Compensation et accessibilité
Compensation et accessibilité sont les deux notions
centrales de la loi du 11 février 2005, et des notions aujourd’hui familières.
A priori, il ne semble pas difficile de distinguer ces deux notions. De la compensation,
relèvent toutes les actions et tous les objets qui réduisent la distance entre
la personne qui a une déficience ou une incapacité et les normes établies de
l’environnement. Dans ce registre, on trouve autant les prothèses que les
rééducations nécessaires à l’usage d’un organe, ou encore les AESH
(Accompagnants des élèves en situation de handicap) à l’école. De
l’accessibilité dépendent tous les aménagements ou les changements opérés dans
l’environnement pour favoriser la participation des personnes, en tenant compte
de leurs différences : en relèvent les plans inclinés et les ascenseurs,
la traduction en langue des signes ou les sous-titrages, de même que
l’aménagement pédagogique effectué par un enseignant dans sa classe.

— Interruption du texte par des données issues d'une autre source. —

(** ** The token budget *)

Lemma budget_three env s :
  0 < step_tokens env ->
  max_tokens (args env) = Some (3 * step_tokens env) ->
  budget_reached env s = (3 <=? s).
Proof.
  intros HT Hmt. unfold budget_reached. rewrite Hmt.
  destruct (Z.eqb_spec (3 * step_tokens env) 0); [lia|]. simpl.
  destruct (Z.leb_spec (3 * step_tokens env) (s * step_tokens env));
    destruct (Z.leb_spec 3 s); try done; nia.
Qed.

Lemma train_budget_three env st :
  is_main env = true ->
  save_every (args env) <> 0 ->
  log_every (args env) <> 0 ->
  validate_every' env <> 0 ->
  n_ctx (args env) <> 0 ->
  n_ctx (args env) < Z.of_nat (length (train_dataset (world env))) ->
  (forall k ctx, train_losses (world env) k ctx <> []) ->
  (forall batches,
      _valid_batch_iter (valid_dataset (world env)) (batch_size (args env))
        (n_ctx (args env)) = Ok batches ->
      [] ∉ batches) ->
  0 < step_tokens env ->
  max_tokens (args env) = Some (3 * step_tokens env) ->
  3 <= epoch_size env ->
  1 <= epochs (args env) ->
  sigint st = None ->
  step st = 1 ->
  exists st' pre copies batches v,
    train env st = (st', Ok tt) /\
    step st' = 3 /\ updates st' = S (S (updates st)) /\ sigint st' = None /\
    trace st' =
      trace st ++ pre
      ++ [EvPrintF "max_tokens {} reached, saving and exiting"
            [AInt (3 * step_tokens env)]]
      ++ copies
      ++ [EvTorchSave (model_path env) (ModelCkpt (S (S (updates st))) 3);
          EvTorchSave (optim_path env) (OptimCkpt (S (S (updates st))))]
      ++ validation_calls env 3 batches v /\
    count is_update pre = 2%nat /\
    Forall (fun e => is_copy e = true) copies /\
    _valid_batch_iter (valid_dataset (world env)) (batch_size (args env))
      (n_ctx (args env)) = Ok batches /\
    [] ∉ batches.
Proof.
  intros Hmain Hsave Hlog Hvalid Hctx Hlen Hloss Hbatches HT Hmt Hsize Hepochs Hsig
    Hstep.
  unfold train.
  destruct (Z.to_nat (epochs (args env))) as [|m] eqn:Hm; [lia|].
  destruct (Z.to_nat (epoch_size env)) as [|[|[|k]]] eqn:Hk; try lia.
  cbn [epochs_loop]. rewrite Hk. cbn [epoch_loop].
  destruct (loop_body_continue env Hmain Hsave Hlog Hvalid Hctx Hlen Hloss Hbatches
              st Hsig)
    as (st1 & Hrun1 & Hstep1 & Hupd1 & Hsig1 & evs1 & Htr1 & Hcount1).
  { rewrite (budget_three env _ HT Hmt), Hstep. done. }
  destruct (loop_body_continue env Hmain Hsave Hlog Hvalid Hctx Hlen Hloss Hbatches
              st1 Hsig1)
    as (st2 & Hrun2 & Hstep2 & Hupd2 & Hsig2 & evs2 & Htr2 & Hcount2).
  { rewrite (budget_three env _ HT Hmt), Hstep1, Hstep. done. }
  destruct (loop_body_stop env Hmain Hsave Hctx Hbatches st2 _ Hsig2 Hmt)
    as (st3 & pre & copies & batches & v & Hrun3 & Hstep3 & Hupd3 & Hsig3 & Htr3
        & Hcount3 & Hcopies & Hb & Hne).
  { rewrite (budget_three env _ HT Hmt), Hstep2, Hstep1, Hstep. done. }
  rewrite !bind_run, Hrun1. rewrite !bind_run, Hrun2. rewrite !bind_run, Hrun3.
  exists st3, (evs1 ++ evs2 ++ pre), copies, batches, v.
  assert (step st2 = 3) as Hthree by lia.
  rewrite Hthree in *.
  split_and!; try done; try congruence.
  - rewrite Htr3, Htr2, Htr1, Hupd2, Hupd1. by rewrite <- !app_assoc.
  - rewrite !count_app, Hcount1, Hcount2, Hcount3. done.
Qed.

Quand on y regarde plus près, les choses ne sont pas aussi
simples. Et l’exemple de l’interprétariat en langue des signes est susceptible
de nous interroger. Lorsque l’interprétariat en langue des signes est institué,
on voit bien qu’il s’agit d’accessibilité : la vignette de l’interprète
sur l’écran de la télévision, l’interprète appelé lors d’une comparution en
justice ou dans un commissariat, l’interprète présent lors d’un meeting
politique pré-élections ou lors de conférences, etc. Dans ces situations,
l’organisme ou l’institution se rend accessible à des personnes sourdes en
usant d’un aménagement humain pour réduire ou enlever l’écart des modes de
communication avec les personnes concernées.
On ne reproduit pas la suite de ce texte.